#### [Task details]
Count the lines below that contain the word "unfold", and reply with only that number.

Collected data entries:
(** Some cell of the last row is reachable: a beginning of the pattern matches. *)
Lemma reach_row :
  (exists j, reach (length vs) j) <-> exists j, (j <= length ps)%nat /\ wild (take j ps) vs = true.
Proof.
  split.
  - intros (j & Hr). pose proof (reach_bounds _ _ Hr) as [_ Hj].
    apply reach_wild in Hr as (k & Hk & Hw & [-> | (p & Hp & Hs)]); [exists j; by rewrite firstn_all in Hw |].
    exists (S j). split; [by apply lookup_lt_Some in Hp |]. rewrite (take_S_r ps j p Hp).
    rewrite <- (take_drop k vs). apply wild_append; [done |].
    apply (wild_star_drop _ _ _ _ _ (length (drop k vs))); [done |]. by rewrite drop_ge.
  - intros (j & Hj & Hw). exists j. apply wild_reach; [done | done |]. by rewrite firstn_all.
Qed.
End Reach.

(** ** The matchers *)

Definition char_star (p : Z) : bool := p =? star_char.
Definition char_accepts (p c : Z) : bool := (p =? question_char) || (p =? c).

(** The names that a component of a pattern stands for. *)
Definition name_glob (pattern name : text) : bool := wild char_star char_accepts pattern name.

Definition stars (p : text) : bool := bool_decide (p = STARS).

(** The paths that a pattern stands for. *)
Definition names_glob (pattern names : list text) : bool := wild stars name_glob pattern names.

--

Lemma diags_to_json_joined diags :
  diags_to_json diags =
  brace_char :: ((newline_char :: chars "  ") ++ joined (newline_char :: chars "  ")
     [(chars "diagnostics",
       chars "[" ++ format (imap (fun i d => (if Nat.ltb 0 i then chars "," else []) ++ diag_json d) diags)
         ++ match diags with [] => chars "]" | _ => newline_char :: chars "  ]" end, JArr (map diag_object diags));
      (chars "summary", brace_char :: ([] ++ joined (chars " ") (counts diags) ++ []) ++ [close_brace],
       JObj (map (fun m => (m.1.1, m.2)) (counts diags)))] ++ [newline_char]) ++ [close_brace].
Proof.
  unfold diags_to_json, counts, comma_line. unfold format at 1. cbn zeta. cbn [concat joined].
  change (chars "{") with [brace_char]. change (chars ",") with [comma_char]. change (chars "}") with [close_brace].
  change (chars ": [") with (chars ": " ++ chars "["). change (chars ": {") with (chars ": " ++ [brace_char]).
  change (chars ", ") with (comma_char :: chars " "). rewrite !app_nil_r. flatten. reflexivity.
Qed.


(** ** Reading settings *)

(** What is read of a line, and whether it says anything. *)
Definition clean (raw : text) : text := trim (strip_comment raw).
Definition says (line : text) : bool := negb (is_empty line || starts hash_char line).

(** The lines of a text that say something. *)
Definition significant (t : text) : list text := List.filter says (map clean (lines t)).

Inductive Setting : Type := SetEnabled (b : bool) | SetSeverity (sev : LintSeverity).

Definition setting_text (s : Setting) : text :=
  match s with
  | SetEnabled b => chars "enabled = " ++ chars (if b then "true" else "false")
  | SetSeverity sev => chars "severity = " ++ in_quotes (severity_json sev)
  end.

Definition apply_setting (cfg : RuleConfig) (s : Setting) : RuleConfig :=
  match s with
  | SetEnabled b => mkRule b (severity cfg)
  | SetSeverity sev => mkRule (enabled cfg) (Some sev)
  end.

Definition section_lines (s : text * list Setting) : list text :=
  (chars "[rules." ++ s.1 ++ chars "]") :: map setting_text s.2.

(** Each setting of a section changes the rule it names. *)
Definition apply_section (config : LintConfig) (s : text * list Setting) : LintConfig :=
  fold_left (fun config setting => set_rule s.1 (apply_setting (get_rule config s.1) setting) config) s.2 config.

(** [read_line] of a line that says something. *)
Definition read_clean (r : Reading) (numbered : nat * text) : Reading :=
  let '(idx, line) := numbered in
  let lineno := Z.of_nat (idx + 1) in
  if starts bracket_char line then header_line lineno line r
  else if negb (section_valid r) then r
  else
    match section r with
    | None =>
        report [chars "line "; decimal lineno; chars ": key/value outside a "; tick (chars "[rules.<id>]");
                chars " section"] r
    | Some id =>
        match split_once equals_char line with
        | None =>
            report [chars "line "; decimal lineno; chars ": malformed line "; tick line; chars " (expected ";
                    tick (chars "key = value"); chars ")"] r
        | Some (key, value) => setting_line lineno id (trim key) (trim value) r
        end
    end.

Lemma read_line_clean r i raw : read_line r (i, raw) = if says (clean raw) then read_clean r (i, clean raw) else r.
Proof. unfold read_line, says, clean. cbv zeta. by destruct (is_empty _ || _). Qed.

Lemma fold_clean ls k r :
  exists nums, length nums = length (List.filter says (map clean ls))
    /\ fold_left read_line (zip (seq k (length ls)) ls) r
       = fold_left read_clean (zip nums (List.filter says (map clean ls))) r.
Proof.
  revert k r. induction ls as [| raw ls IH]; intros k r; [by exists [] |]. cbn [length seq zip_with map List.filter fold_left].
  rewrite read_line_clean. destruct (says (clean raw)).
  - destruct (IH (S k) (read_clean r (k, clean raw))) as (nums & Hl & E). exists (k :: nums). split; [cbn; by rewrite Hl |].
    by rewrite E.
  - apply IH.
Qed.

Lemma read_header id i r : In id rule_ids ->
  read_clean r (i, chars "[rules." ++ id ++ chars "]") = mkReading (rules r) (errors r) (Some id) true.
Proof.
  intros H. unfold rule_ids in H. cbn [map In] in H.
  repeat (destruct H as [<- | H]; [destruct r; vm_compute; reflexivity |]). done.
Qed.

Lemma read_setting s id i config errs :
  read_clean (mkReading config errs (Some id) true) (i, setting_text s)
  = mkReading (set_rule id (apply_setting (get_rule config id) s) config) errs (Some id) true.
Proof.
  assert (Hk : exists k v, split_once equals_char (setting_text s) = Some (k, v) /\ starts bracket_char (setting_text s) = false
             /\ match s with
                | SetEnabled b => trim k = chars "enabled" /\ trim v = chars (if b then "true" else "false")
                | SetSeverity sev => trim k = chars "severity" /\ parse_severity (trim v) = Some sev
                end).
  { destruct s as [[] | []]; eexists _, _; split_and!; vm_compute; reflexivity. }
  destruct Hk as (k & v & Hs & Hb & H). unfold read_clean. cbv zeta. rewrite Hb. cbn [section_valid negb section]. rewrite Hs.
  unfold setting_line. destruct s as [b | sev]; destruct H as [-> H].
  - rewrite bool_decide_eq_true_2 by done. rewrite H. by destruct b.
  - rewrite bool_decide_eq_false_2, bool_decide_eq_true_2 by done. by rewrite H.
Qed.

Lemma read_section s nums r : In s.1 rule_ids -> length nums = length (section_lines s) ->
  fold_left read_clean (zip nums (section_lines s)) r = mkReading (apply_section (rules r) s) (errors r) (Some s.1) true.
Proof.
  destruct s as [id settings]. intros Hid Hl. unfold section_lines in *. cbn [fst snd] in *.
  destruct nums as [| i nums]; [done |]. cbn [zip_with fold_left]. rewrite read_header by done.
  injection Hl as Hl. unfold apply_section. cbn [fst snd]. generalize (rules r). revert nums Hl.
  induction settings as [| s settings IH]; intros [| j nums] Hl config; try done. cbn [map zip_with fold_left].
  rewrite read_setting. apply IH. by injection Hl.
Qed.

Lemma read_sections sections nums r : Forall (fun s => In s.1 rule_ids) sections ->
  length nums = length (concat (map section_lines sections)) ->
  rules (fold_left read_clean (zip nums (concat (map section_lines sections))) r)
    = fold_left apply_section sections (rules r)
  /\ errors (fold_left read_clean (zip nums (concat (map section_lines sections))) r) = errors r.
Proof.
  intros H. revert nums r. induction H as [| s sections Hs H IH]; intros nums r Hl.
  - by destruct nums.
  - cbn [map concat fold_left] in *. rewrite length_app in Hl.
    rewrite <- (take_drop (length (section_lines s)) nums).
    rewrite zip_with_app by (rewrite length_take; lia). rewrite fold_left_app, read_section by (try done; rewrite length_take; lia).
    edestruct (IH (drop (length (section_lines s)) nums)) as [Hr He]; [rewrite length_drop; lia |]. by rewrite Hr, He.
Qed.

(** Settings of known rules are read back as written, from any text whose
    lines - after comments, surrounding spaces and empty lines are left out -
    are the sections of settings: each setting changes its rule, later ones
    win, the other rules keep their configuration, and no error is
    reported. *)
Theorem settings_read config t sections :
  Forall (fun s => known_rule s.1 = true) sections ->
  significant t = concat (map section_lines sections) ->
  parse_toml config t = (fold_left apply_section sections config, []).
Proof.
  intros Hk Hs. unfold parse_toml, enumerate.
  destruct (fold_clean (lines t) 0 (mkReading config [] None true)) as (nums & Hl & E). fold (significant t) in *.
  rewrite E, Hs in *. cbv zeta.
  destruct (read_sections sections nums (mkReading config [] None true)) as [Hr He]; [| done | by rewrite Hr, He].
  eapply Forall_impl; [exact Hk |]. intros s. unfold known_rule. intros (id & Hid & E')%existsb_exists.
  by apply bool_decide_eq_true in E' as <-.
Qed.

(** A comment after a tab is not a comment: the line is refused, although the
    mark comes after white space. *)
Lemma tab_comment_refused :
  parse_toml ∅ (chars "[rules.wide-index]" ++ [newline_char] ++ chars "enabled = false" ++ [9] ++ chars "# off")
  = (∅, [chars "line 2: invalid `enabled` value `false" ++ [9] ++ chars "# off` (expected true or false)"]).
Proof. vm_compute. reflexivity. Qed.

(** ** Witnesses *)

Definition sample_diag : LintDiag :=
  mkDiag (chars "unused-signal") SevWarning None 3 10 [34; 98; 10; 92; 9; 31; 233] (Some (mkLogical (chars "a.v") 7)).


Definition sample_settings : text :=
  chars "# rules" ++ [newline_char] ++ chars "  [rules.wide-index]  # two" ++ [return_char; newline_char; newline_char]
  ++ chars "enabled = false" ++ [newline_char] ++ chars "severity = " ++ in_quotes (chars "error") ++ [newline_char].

==

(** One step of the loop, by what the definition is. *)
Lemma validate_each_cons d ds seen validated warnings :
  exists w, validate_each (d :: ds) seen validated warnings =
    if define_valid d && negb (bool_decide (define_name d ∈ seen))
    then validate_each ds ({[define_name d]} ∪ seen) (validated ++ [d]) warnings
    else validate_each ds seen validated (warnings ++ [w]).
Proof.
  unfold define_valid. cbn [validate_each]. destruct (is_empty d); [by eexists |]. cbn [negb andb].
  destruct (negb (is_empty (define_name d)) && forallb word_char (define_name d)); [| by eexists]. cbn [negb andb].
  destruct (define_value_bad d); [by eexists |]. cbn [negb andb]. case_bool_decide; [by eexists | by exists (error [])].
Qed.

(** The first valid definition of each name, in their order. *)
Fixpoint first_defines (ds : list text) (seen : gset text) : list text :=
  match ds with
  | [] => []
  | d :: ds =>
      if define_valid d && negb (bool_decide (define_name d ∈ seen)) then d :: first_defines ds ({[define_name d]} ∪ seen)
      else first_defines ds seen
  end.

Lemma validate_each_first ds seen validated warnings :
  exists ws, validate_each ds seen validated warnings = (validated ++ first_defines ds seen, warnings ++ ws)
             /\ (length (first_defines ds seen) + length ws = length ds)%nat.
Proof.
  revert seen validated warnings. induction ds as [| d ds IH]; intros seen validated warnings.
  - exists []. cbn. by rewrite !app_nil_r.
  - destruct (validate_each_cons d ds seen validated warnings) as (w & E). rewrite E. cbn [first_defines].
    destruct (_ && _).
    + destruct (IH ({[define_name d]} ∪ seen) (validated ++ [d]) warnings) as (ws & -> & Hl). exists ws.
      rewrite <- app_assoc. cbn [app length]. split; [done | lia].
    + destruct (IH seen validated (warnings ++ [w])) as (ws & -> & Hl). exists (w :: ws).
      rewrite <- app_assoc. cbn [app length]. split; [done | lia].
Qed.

#### [Response to the task]
10